Alzheimer's Association Calls on U. S. House of Representatives for an Additional $40 million to Speed Alzheimer Treatments
Massillon couple shares Alzheimer's experience with Rep. Regula, colleagues
The Alzheimer's Association today called on the House of Representatives to provide $40 million in additional funding this year to the National Institutes of Health (NIH) to support large-scale clinical trials for treatments that would slow or delay the progression of Alzheimer's disease.
Susie and Don Means of Massillon, OH, testified on behalf of the Alzheimer's Association at the U.S. House Subcommittee on Labor, Health and Human Services and Education of the House Committee on Appropriations in Washington, D.C., to share their personal experiences with Alzheimer's disease.
Seated beside Don, who was diagnosed with early-onset Alzheimer's disease at the age of 58 in 2000, Susie emphasized the need to find treatments to slow or halt the onset and progression of the disease as she related how her family has coped with the changes in their lives brought on by Alzheimer's disease.
"On behalf of my entire family and the nearly 14,000 other Alzheimer's families in eastern Ohio, we are asking you to commit an additional $40 million in Alzheimer research funding this year for clinical trials to identify treatments that can slow or halt the onset and progression of Alzheimer's disease," she said. "From our involvement with the Alzheimer's Association, we know significant advances in medical research have resulted in new and promising treatments and we have many reasons to believe that a world without Alzheimer's disease is within reach.

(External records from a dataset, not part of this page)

(** * MoaMosaic: a shallow embedding of [moamosaic/mosaic.py]

    The planner (tile list, per-tile inputs, reading list, partition), the
    reader's clip-and-pad step, the writer loop with its block cache, the
    merge kernel and the block queue, as Rocq functions over [Z], lists and
    finite maps, with the properties of the engine's specification proved
    (or refuted) against them; then the catalogue, the output grid, the
    analysis step of [doMosaic], the opening of the output file and the
    job list of the timing script [timingtests/runmoatiming.py], with the
    properties the code itself shows. *)

From Stdlib Require Import ZArith List Lia Ascii String.
From stdpp Require Import base option list gmap strings sorting.

Local Open Scope Z_scope.

(** * Part I: the program *)

(** ** Data model *)

(** Modelled from the spec: [structures.BlockSpec] is not among the source
    files.  [BlockSpec(top, left, xsize, ysize)] is a rectangle in pixel
    coordinates, a value type whose equality and hash are structural, so a
    block is a key of [filesForBlock] and of the block cache. *)
Record BlockSpec := mkBlockSpec {
  top : Z;
  left : Z;
  xsize : Z;
  ysize : Z
}.

#[global] Instance BlockSpec_eq_dec : EqDecision BlockSpec.
Proof. solve_decision. Defined.

#[global] Instance BlockSpec_countable : Countable BlockSpec.
Proof.
  refine (inj_countable'
            (λ b, (top b, left b, xsize b, ysize b))
            (λ t, mkBlockSpec t.1.1.1 t.1.1.2 t.1.2 t.2) _).
  by intros [].
Defined.
Lemma new_Error_str s fallback : error_message_or (new_Error (JStr s)) fallback = s.
Proof. done. Qed.

Lemma blank_trim_start s : blank s = true <-> trim_start s = "".
Proof.
  remember (String.length s) as n eqn:Hn. revert s Hn.
  induction n as [n IH] using lt_wf_ind. intros [|c0 r0] ->; [done|].
  assert (forall r, String.length r < String.length (String c0 r0) ->
            blank r = true <-> trim_start r = "") as IH'.
  { intros r Hr. by eapply IH. }
  clear IH. simpl in *. destruct (ws_byte c0); [apply IH'; lia|].
  destruct r0 as [|c1 r1]; [done|]. simpl in *.
  destruct (ws_two c0 c1); [apply IH'; lia|].
  destruct r1 as [|c2 r2]; [done|]. simpl in *.
  destruct (ws_three c0 c1 c2); [apply IH'; lia|done].
Qed.

(** ** [encodeURIComponent] *)

Lemma string_forallb_app f s t :
  string_forallb f (s +:+ t) = string_forallb f s && string_forallb f t.
Proof.
  induction s as [|c s IH]; simpl; [done|]. by rewrite IH, andb_assoc.
Qed.

Lemma hex_digit_unreserved n : uri_unreserved (hex_digit n) = true.
Proof. do 16 (destruct n as [|n]; [done|]). done. Qed.

Lemma encodeURIComponent_safe s :
  string_forallb uri_safe (encodeURIComponent s) = true.
Proof.
  induction s as [|c s IH]; simpl; [done|].
  rewrite string_forallb_app, IH, andb_true_r.
  destruct (uri_unreserved c) eqn:Hc; simpl.
  - unfold uri_safe. by rewrite Hc.
  - unfold uri_safe. by rewrite !hex_digit_unreserved.
Qed.

Lemma hex_digits_byte c :
  let n := nat_of_ascii c in
  hex_value (hex_digit (n / 16)) = Some (n / 16)%nat
  ∧ hex_value (hex_digit (n mod 16)) = Some (n mod 16)%nat
  ∧ ascii_of_nat (16 * (n / 16) + n mod 16) = c.
Proof. by destruct c as [[] [] [] [] [] [] [] []]. Qed.

Lemma uri_unreserved_not_percent c : uri_unreserved c = true -> c ≠ "%"%char.
Proof. by intros Hc ->. Qed.

Lemma decodeURIComponent_plain c r :
  c ≠ "%"%char ->
  decodeURIComponent (String c "" +:+ r) = String c <$> decodeURIComponent r.
Proof.
  intros Hc. change (String c "" +:+ r) with (String c r).
  change (decodeURIComponent (String c r))
    with (if bool_decide (c = "%"%char)
          then match r with
               | String h (String l r') =>
                   match hex_value h, hex_value l, decodeURIComponent r' with
                   | Some n1, Some n0, Some d =>
                       Some (String (ascii_of_nat (16 * n1 + n0)) d)
                   | _, _, _ => None
                   end
               | _ => None
               end
          else String c <$> decodeURIComponent r).
  by rewrite bool_decide_eq_false_2.
Qed.

Lemma decodeURIComponent_percent c r :
  decodeURIComponent (percent_encode c +:+ r) = String c <$> decodeURIComponent r.
Proof.
  destruct (hex_digits_byte c) as (Hh & Hl & Hb).
  change (decodeURIComponent (percent_encode c +:+ r))
    with (match hex_value (hex_digit (nat_of_ascii c / 16)),
                hex_value (hex_digit (nat_of_ascii c mod 16)),
                decodeURIComponent r with
          | Some n1, Some n0, Some d => Some (String (ascii_of_nat (16 * n1 + n0)) d)
          | _, _, _ => None
          end).
  rewrite Hh, Hl, Hb. by destruct (decodeURIComponent r).
Qed.

(** Decoding undoes encoding. *)
Lemma decode_encodeURIComponent s :
  decodeURIComponent (encodeURIComponent s) = Some s.
Proof.
  induction s as [|c s IH]; [done|]. cbn [encodeURIComponent].
  destruct (uri_unreserved c) eqn:Hc.
  - rewrite decodeURIComponent_plain by by apply uri_unreserved_not_percent.
    by rewrite IH.
  - by rewrite decodeURIComponent_percent, IH.
Qed.

Lemma encodeURIComponent_inj s t :
  encodeURIComponent s = encodeURIComponent t -> s = t.
Proof.
  intros Heq. apply (f_equal decodeURIComponent) in Heq.
  rewrite !decode_encodeURIComponent in Heq. congruence.
Qed.

(** ** [JSON.stringify] *)

Lemma JSON_stringify_plain v : json_plain v = true -> JSON_stringify v = v.
Proof.
  induction v as [| | | | |xs IH|fields IH] using jsval_nested_ind; simpl; try done.
  - intros Hxs. f_equal. induction IH as [|x xs Hx _ IHxs]; simpl in *; [done|].
    apply andb_true_iff in Hxs as [Hp Hxs]. rewrite IHxs by done.
    rewrite <-(Hx Hp) at 2. by destruct x.
  - intros Hfs. f_equal. induction IH as [|[k x] fs Hx _ IHfs]; simpl in *; [done|].
    apply andb_true_iff in Hfs as [Hp Hfs]. rewrite IHfs by done.
    rewrite <-(Hx Hp) at 2. by destruct x.
Qed.

Lemma after_prefix_app p s : after_prefix p (p +:+ s) = Some s.
Proof. induction p as [|a p IH]; simpl; [done|]. by rewrite decide_True. Qed.

Lemma js_length_zero v :
  js_length v = Ok (JNum 0) ->
  v = JArr [] ∨ v = JStr "" ∨ exists fields, v = JObj fields.
Proof.
  destruct v as [| |b|n|s|xs|fields]; simpl; try done; intros [= Hl].
  - destruct s; [auto|done].
  - destruct xs; [auto|done].
  - eauto.
Qed.

Lemma after_prefix_app_l p a b : after_prefix (p +:+ a) (p +:+ b) = after_prefix a b.
Proof. induction p as [|c p IH]; simpl; [done|]. by rewrite decide_True. Qed.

We cannot afford to back down now and ask that you stay the course and maintain your commitment to fund promising research."

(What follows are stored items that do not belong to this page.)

(** Run a body until it returns, throws or reaches an [await].  [ans]
    is what the user answers to a [confirm] dialog. *)
Fixpoint run {R : Type} ans (p : prog S R) w : world S * outcome S R :=
  match p with
  | Ret r => (w, Done r)
  | Throw e => (w, Raised e)
  | SetState f k => run ans k (with_state f w)
  | Confirm msg k => run ans (k (ans msg)) (emit (OConfirm msg (ans msg)) w)
  | AwaitFetch url init k => (emit (OFetch url init) w, Blocked (OnFetch url init k))
  | AwaitJson r k => (w, Blocked (OnJson r k))
  | Spawn q k => run ans k (settle (run ans q w))
  | SetTimeout cb ms k => run ans k (add_timer Timeout ms cb w)
  | SetInterval cb ms k => run ans (k (w_next_timer w)) (add_timer Interval ms cb w)
  | ClearInterval id k => run ans k (remove_timer id w)
  | Dom op k => run ans k (emit (ODom op) w)
  end.

(** Run a body nobody awaits: an event handler, a continuation, a timer
    callback. *)
Definition run_task ans (p : prog S unit) w : world S := settle (run ans p w).

(** The user who declines every dialog, and the one who accepts them. *)
Definition deny : string -> bool := fun _ => false.
Definition accept : string -> bool := fun _ => true.

(** ** Uninterrupted execution *)

(** What the network answers to a request. *)
Definition network : Type := string -> RequestInit -> result thrown Response.

(** Run a body to its end when no other event comes between its awaits
    and the network answers by [net]: the world it leaves and what its
    promise settles with. *)
Fixpoint exec {R : Type} (net : network) ans (p : prog S R) w
  : world S * result thrown R :=
  match p with
  | Ret r => (w, Ok r)
  | Throw e => (w, Err e)
  | SetState f k => exec net ans k (with_state f w)
  | Confirm msg k => exec net ans (k (ans msg)) (emit (OConfirm msg (ans msg)) w)
  | AwaitFetch url init k => exec net ans (k (net url init)) (emit (OFetch url init) w)
  | AwaitJson r k => exec net ans (k (json r)) w
  | Spawn q k => exec net ans k (settle (run ans q w))
  | SetTimeout cb ms k => exec net ans k (add_timer Timeout ms cb w)
  | SetInterval cb ms k => exec net ans (k (w_next_timer w)) (add_timer Interval ms cb w)
  | ClearInterval id k => exec net ans k (remove_timer id w)
  | Dom op k => exec net ans k (emit (ODom op) w)
  end.

(** [exec] from a suspended body on. *)
Definition exec_awaiting {R : Type} (net : network) ans (a : awaiting S R) w
  : world S * result thrown R :=
  match a with
  | OnFetch url init k => exec net ans (k (net url init)) w
  | OnJson r k => exec net ans (k (json r)) w
  end.

(** ** Suspended bodies *)

(** How a suspended body goes on: with the settled [fetch] it waits for,
    or with the body of the response it reads. *)
Definition resume (a : awaiting S unit) (o : result thrown Response) : prog S unit :=
  match a with
  | OnFetch _ _ k => k o
  | OnJson r k => k (json r)
  end.

(** [a] is what [p] suspends as, whatever the world it runs in. *)
Definition suspends_as (p : prog S unit) (a : awaiting S unit) : Prop :=
  forall ans w, (run ans p w).2 = Blocked a.

(** ** Events *)

(** One turn of the event loop.  Every event comes with what the user
    answers to the dialogs it opens. *)
Inductive label : Type :=
| LUser (path : list nat) (ev : dom_event) (ans : string -> bool)
    (** the user acts on the element at [path] *)
| LReply (i : nat) (o : result thrown Response) (ans : string -> bool)
    (** the [fetch] of the [i]-th pending body settles *)
| LBody (i : nat) (ans : string -> bool)
    (** the body the [i]-th pending body reads has arrived *)
| LTimer (id : timer_id) (ans : string -> bool).
    (** the timer [id] fires *)

Definition find_timer (id : timer_id) w : option (timer S) :=
  List.find (fun t => bool_decide (t_id t = id)) (w_timers w).

Context `{!Component S}.

Definition step_fn (l : label) w : option (world S) :=
  match l with
  | LUser path ev ans =>
      match dispatch (render (w_state w)) path ev with
      | Some h => Some (run_task ans h w)
      | None => None
      end
  | LReply i o ans =>
      match w_pending w !! i with
      | Some (OnFetch _ _ k) => Some (run_task ans (k o) (with_pending (delete i) w))
      | _ => None
      end
  | LBody i ans =>
      match w_pending w !! i with
      | Some (OnJson r k) =>
          Some (run_task ans (k (json r)) (with_pending (delete i) w))
      | _ => None
      end
  | LTimer id ans =>
      match find_timer id w with
      | Some t =>
          Some (run_task ans (t_callback t)
                  (match t_kind t with
                   | Timeout => remove_timer id w
                   | Interval => w
                   end))
      | None => None
      end
  end.

(** The same, as a relation with one rule per kind of event. *)
Inductive step : world S -> label -> world S -> Prop :=
| step_user w path ev ans h :
    dispatch (render (w_state w)) path ev = Some h ->
    step w (LUser path ev ans) (run_task ans h w)
| step_reply w i o ans url init k :
    w_pending w !! i = Some (OnFetch url init k) ->
    step w (LReply i o ans) (run_task ans (k o) (with_pending (delete i) w))
| step_body w i ans r k :
    w_pending w !! i = Some (OnJson r k) ->
    step w (LBody i ans) (run_task ans (k (json r)) (with_pending (delete i) w))
| step_timeout w id ans t :
    find_timer id w = Some t -> t_kind t = Timeout ->
    step w (LTimer id ans) (run_task ans (t_callback t) (remove_timer id w))
| step_interval w id ans t :
    find_timer id w = Some t -> t_kind t = Interval ->
    step w (LTimer id ans) (run_task ans (t_callback t) w).

(** The world of a component that has just been mounted. *)
Definition init_world : world S := mkWorld init [] [] 0 [].

Fixpoint run_trace (ls : list label) w : option (world S) :=
  match ls with
  | [] => Some w
  | l :: ls' =>
      match step_fn l w with
      | Some w' => run_trace ls' w'
      | None => None
      end
  end.
Lemma refresh_round_witness :
  run_trace (LUser at_refresh click deny :: answer 0 (Ok (r_documents listed)) deny)
    init_world
  = Some (emit list_request two_listed).
Proof.
  by apply (refresh_round init_world click deny (Ok (r_documents listed)) eq_refl
              init_rendered).
Defined.

Lemma progress_bounded_witness :
  (0 <= uploadProgress (w_state busy) <= 100)%Z
  ∧ (uploadProgress (w_state busy) mod 10 = 0)%Z.
Proof. exact (progress_bounded busy busy_reachable). Defined.

Lemma deletions_confirmed_witness :
  exists fileName,
    API_BASE +:+ "/documents/notes.txt"
    = API_BASE +:+ "/documents/" +:+ encodeURIComponent fileName
    ∧ OConfirm (confirm_delete fileName) true
      ∈ [list_request; ODom PreventDefault; upload_request report;
         OConfirm (confirm_delete "notes.txt") true].
Proof.
  by apply (proj1 (deletions_confirmed busy busy_reachable)
              [list_request; ODom PreventDefault; upload_request report;
               OConfirm (confirm_delete "notes.txt") true]
              (API_BASE +:+ "/documents/notes.txt")
              (ApiClient.json_init (Some "DELETE") None) []).
Defined.

Lemma drop_during_upload_witness :
  run_trace [LUser at_area (drop_files [report]) deny;
             LUser at_file (change_files [report]) deny] init_world = None
  ∧ (fun w' => (uploading (w_state w'), length (w_pending w'), w_log w'))
      <$> run_trace [LUser at_area (drop_files [report]) deny;
                     LUser at_area (drop_files [mkFile "notes.txt"]) deny] init_world
    = Some (true, 2,
            [ODom PreventDefault; upload_request report;
             ODom PreventDefault; upload_request (mkFile "notes.txt")])
  ∧ (fun w' => (uploading (w_state w'), length (w_pending w'), w_log w'))
      <$> run_trace [LUser at_area (drop_files [report]) deny;
                     LUser at_area (drop_files [mkFile "notes.txt"]) deny;
                     LReply 0 (Err (new_Error (JStr "Failed to fetch"))) deny]
            init_world
    = Some (false, 1,
            [ODom PreventDefault; upload_request report;
             ODom PreventDefault; upload_request (mkFile "notes.txt");
             ODom ResetFileInput]).
Proof.
  by apply (drop_during_upload init_world (drop_files [report])
              (drop_files [mkFile "notes.txt"]) (change_files [report]) deny report
              (mkFile "notes.txt") (new_Error (JStr "Failed to fetch"))
              eq_refl eq_refl eq_refl eq_refl eq_refl init_rendered).
Defined.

The $40 million appropriation request is in addition to the $679 million now allocated by the NIH to all forms of Alzheimer research. The Alzheimer's Association has a goal of $1 billion in federal funding for Alzheimer research.
"We are grateful for the money you have generously allocated to the National Institutes of Health for Alzheimer research," Means said. "The last few months have been very difficult. Don's Alzheimer's is progressing and the Alzheimer drugs he's taken since his diagnosis are not working as well as they once did. We have some samples of the newest Alzheimer drug but we do not know what we'll do when the samples run out in a few months."
"Today, approximately 4.5 million Americans have Alzheimer's disease and by the year 2030, when the entire baby boomer generation will be over the age of 65 (the age when people will become increasingly at risk for Alzheimer's disease), that number will skyrocket to 7.7 million," said Sheldon Goldberg, president and CEO of the Chicago-based Alzheimer's Association. "Within that time period – in approximately 10 years - Medicare spending on people with Alzheimer's disease will increase by almost 55 percent to $50 billion annually. Medicaid expenditures will rise by almost 80 percent to $33 billion annually. These facts should say to Americans of all ages: We must do something about Alzheimer's disease before it overwhelms our health care system, our families, and our communities. Now."